> [WORK REQUEST]: Write every entry out again, exactly as given.

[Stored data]
(** The theorem at two runs: a raw extraction of 550 characters with a date
    and a percentage scores 0.85, one of 350 characters with a date and no
    percentage scores 0.55. *)
Lemma enhancement_branch_witness :
  let env85 := Canned.env [] (Some (Canned.text_of_length 550))
                          [Canned.date "2026" "x"] Canned.nothing_extracted
                          [Canned.one_percent] None in
  let env55 := Canned.env [] (Some (Canned.text_of_length 350))
                          [Canned.date "2026" "x"] Canned.nothing_extracted
                          [] None in
  let r85 := Workflow.run env85 (Py.U "lei 123") [] [] in
  let r55 := Workflow.run env55 (Py.U "lei 123") [] [] in
  ~ In Workflow.enhance (Workflow.nodes_of (Canned.trace_of r85))
  /\ In Workflow.enhance (Workflow.nodes_of (Canned.trace_of r55)).
Proof.
  intros env85 env55 r85 r55.
  destruct (is_some_of_bool r85) as [[trace85 out85] E85];
    [vm_compute; reflexivity |].
  destruct (is_some_of_bool r55) as [[trace55 out55] E55];
    [vm_compute; reflexivity |].
  destruct (is_some_of_bool (Workflow.state_at Workflow.validate
                                               (Canned.trace_of r85)))
    as [s85 Es85]; [vm_compute; reflexivity |].
  destruct (is_some_of_bool (Workflow.state_at Workflow.validate
                                               (Canned.trace_of r55)))
    as [s55 Es55]; [vm_compute; reflexivity |].
  assert (H85 : Workflow.score_on <$> Workflow.state_at Workflow.validate
                                        (Canned.trace_of r85) = Some 0.85%float)
    by (vm_compute; reflexivity).
  assert (H55 : Workflow.score_on <$> Workflow.state_at Workflow.validate
                                        (Canned.trace_of r55) = Some 0.55%float)
    by (vm_compute; reflexivity).
  rewrite Es85 in H85. rewrite Es55 in H55.
  injection H85 as H85. injection H55 as H55.
  rewrite E85 in Es85 |- *. rewrite E55 in Es55 |- *.
  cbn [Canned.trace_of] in *.
  apply state_at_in in Es85, Es55.
  destruct (enhancement_branch _ _ _ _ _ _ E85) as [_ A85].
  destruct (enhancement_branch _ _ _ _ _ _ E55) as [_ A55].
  destruct (A85 s85 Es85) as (_ & _ & N85 & _).
  destruct (A55 s55 Es55) as (I55 & _ & _ & _).
  split.
  - exact (proj1 (N85 H85)).
  - apply I55. rewrite H55. reflexivity.
Defined.

Lemma detect_type_on_empty (env : Env) (s : State) :
  web_results s = [] ->
  Workflow.detect_type_stage env s = set_legislation_type (Py.U "default") s.
Proof. intros H. unfold Workflow.detect_type_stage. rewrite H. reflexivity. Qed.

(** A run from the entry node on any state, when the search stage hands
    over no source. *)
Lemma empty_search_from_input (env : Env) (state0 : State)
      (trace : list (Workflow.node * State)) (out : Workflow.outcome)
      (s : State) :
  Workflow.run_from env 14 Workflow.input state0 = (trace, out) ->
  In (Workflow.detect_type, s) trace ->
  web_results s = [] ->
  (exists s',
      In (Workflow.raw_extract, s') trace
      /\ web_results s' = []
      /\ legislation_type s' = Py.U "default")
  /\ match out with
     | Workflow.Completed final => workflow_complete final = true
     | Workflow.Raised n before =>
         Workflow.exec env n before = None
         /\ In n [ Workflow.raw_extract; Workflow.extract_dates;
                   Workflow.analyze_impact; Workflow.validation_check;
                   Workflow.dell_relevance; Workflow.review; Workflow.assemble ]
     | Workflow.Unfinished => False
     end.
Proof.
  intros H Hin Hempty.
  cbn [Workflow.run_from Workflow.exec Workflow.next Workflow.validate_stage
       Structure.process validation_results set_validation_results
       set_structured_data needs_enhancement] in H.
  run_cases H; find_state Hin.
  all: split;
    [ eexists; split; [do 3 right; left; reflexivity |];
      rewrite (detect_type_on_empty _ _ Hempty);
      split; [exact Hempty | reflexivity]
    | first
        [ (* the run completed *)
          match goal with
          | E : Workflow.assemble_stage _ _ = Some _ |- _ =>
              unfold Workflow.assemble_stage in E; bind_inv E;
              injection E as <-; reflexivity
          end
        | (* a stage raised *)
          split; [cbn [Workflow.exec]; assumption | node_in ] ] ].
Qed.

(** C6, a run whose search returns nothing: the raw extraction executes on
    the empty list of sources, every later stage executes, and the run ends
    with a report. *)
Lemma run_without_sources_completes :
  let env := Canned.env [] (Some (Py.U "Art. 1º Fica instituído o regime."))
                        [] Canned.nothing_extracted [] None in
  let r := Workflow.run env (Py.U "lei 123") [] [] in
  Workflow.nodes_of (Canned.trace_of r)
  = [ Workflow.input; Workflow.search_node; Workflow.detect_type;
      Workflow.raw_extract; Workflow.extract_dates; Workflow.extract_numbers;
      Workflow.validate; Workflow.enhance; Workflow.analyze_impact;
      Workflow.system_changes_node; Workflow.validation_check;
      Workflow.dell_relevance; Workflow.review; Workflow.assemble ]
  /\ web_results <$> Workflow.state_at Workflow.raw_extract (Canned.trace_of r)
     = Some []
  /\ workflow_complete <$> Canned.final_of r = Some true
  /\ final_analysis <$> Canned.final_of r = Some (Py.U "RELATÓRIO").
Proof.
  intros env r.
  split; [vm_compute; reflexivity |].
  split; [vm_compute; reflexivity |].
  split; vm_compute; reflexivity.
Qed.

> [REPLY]:
(** The theorem at two runs: a raw extraction of 550 characters with a date
    and a percentage scores 0.85, one of 350 characters with a date and no
    percentage scores 0.55. *)
Lemma enhancement_branch_witness :
  let env85 := Canned.env [] (Some (Canned.text_of_length 550))
                          [Canned.date "2026" "x"] Canned.nothing_extracted
                          [Canned.one_percent] None in
  let env55 := Canned.env [] (Some (Canned.text_of_length 350))
                          [Canned.date "2026" "x"] Canned.nothing_extracted
                          [] None in
  let r85 := Workflow.run env85 (Py.U "lei 123") [] [] in
  let r55 := Workflow.run env55 (Py.U "lei 123") [] [] in
  ~ In Workflow.enhance (Workflow.nodes_of (Canned.trace_of r85))
  /\ In Workflow.enhance (Workflow.nodes_of (Canned.trace_of r55)).
Proof.
  intros env85 env55 r85 r55.
  destruct (is_some_of_bool r85) as [[trace85 out85] E85];
    [vm_compute; reflexivity |].
  destruct (is_some_of_bool r55) as [[trace55 out55] E55];
    [vm_compute; reflexivity |].
  destruct (is_some_of_bool (Workflow.state_at Workflow.validate
                                               (Canned.trace_of r85)))
    as [s85 Es85]; [vm_compute; reflexivity |].
  destruct (is_some_of_bool (Workflow.state_at Workflow.validate
                                               (Canned.trace_of r55)))
    as [s55 Es55]; [vm_compute; reflexivity |].
  assert (H85 : Workflow.score_on <$> Workflow.state_at Workflow.validate
                                        (Canned.trace_of r85) = Some 0.85%float)
    by (vm_compute; reflexivity).
  assert (H55 : Workflow.score_on <$> Workflow.state_at Workflow.validate
                                        (Canned.trace_of r55) = Some 0.55%float)
    by (vm_compute; reflexivity).
  rewrite Es85 in H85. rewrite Es55 in H55.
  injection H85 as H85. injection H55 as H55.
  rewrite E85 in Es85 |- *. rewrite E55 in Es55 |- *.
  cbn [Canned.trace_of] in *.
  apply state_at_in in Es85, Es55.
  destruct (enhancement_branch _ _ _ _ _ _ E85) as [_ A85].
  destruct (enhancement_branch _ _ _ _ _ _ E55) as [_ A55].
  destruct (A85 s85 Es85) as (_ & _ & N85 & _).
  destruct (A55 s55 Es55) as (I55 & _ & _ & _).
  split.
  - exact (proj1 (N85 H85)).
  - apply I55. rewrite H55. reflexivity.
Defined.

Lemma detect_type_on_empty (env : Env) (s : State) :
  web_results s = [] ->
  Workflow.detect_type_stage env s = set_legislation_type (Py.U "default") s.
Proof. intros H. unfold Workflow.detect_type_stage. rewrite H. reflexivity. Qed.

(** A run from the entry node on any state, when the search stage hands
    over no source. *)
Lemma empty_search_from_input (env : Env) (state0 : State)
      (trace : list (Workflow.node * State)) (out : Workflow.outcome)
      (s : State) :
  Workflow.run_from env 14 Workflow.input state0 = (trace, out) ->
  In (Workflow.detect_type, s) trace ->
  web_results s = [] ->
  (exists s',
      In (Workflow.raw_extract, s') trace
      /\ web_results s' = []
      /\ legislation_type s' = Py.U "default")
  /\ match out with
     | Workflow.Completed final => workflow_complete final = true
     | Workflow.Raised n before =>
         Workflow.exec env n before = None
         /\ In n [ Workflow.raw_extract; Workflow.extract_dates;
                   Workflow.analyze_impact; Workflow.validation_check;
                   Workflow.dell_relevance; Workflow.review; Workflow.assemble ]
     | Workflow.Unfinished => False
     end.
Proof.
  intros H Hin Hempty.
  cbn [Workflow.run_from Workflow.exec Workflow.next Workflow.validate_stage
       Structure.process validation_results set_validation_results
       set_structured_data needs_enhancement] in H.
  run_cases H; find_state Hin.
  all: split;
    [ eexists; split; [do 3 right; left; reflexivity |];
      rewrite (detect_type_on_empty _ _ Hempty);
      split; [exact Hempty | reflexivity]
    | first
        [ (* the run completed *)
          match goal with
          | E : Workflow.assemble_stage _ _ = Some _ |- _ =>
              unfold Workflow.assemble_stage in E; bind_inv E;
              injection E as <-; reflexivity
          end
        | (* a stage raised *)
          split; [cbn [Workflow.exec]; assumption | node_in ] ] ].
Qed.

(** C6, a run whose search returns nothing: the raw extraction executes on
    the empty list of sources, every later stage executes, and the run ends
    with a report. *)
Lemma run_without_sources_completes :
  let env := Canned.env [] (Some (Py.U "Art. 1º Fica instituído o regime."))
                        [] Canned.nothing_extracted [] None in
  let r := Workflow.run env (Py.U "lei 123") [] [] in
  Workflow.nodes_of (Canned.trace_of r)
  = [ Workflow.input; Workflow.search_node; Workflow.detect_type;
      Workflow.raw_extract; Workflow.extract_dates; Workflow.extract_numbers;
      Workflow.validate; Workflow.enhance; Workflow.analyze_impact;
      Workflow.system_changes_node; Workflow.validation_check;
      Workflow.dell_relevance; Workflow.review; Workflow.assemble ]
  /\ web_results <$> Workflow.state_at Workflow.raw_extract (Canned.trace_of r)
     = Some []
  /\ workflow_complete <$> Canned.final_of r = Some true
  /\ final_analysis <$> Canned.final_of r = Some (Py.U "RELATÓRIO").
Proof.
  intros env r.
  split; [vm_compute; reflexivity |].
  split; [vm_compute; reflexivity |].
  split; vm_compute; reflexivity.
Qed.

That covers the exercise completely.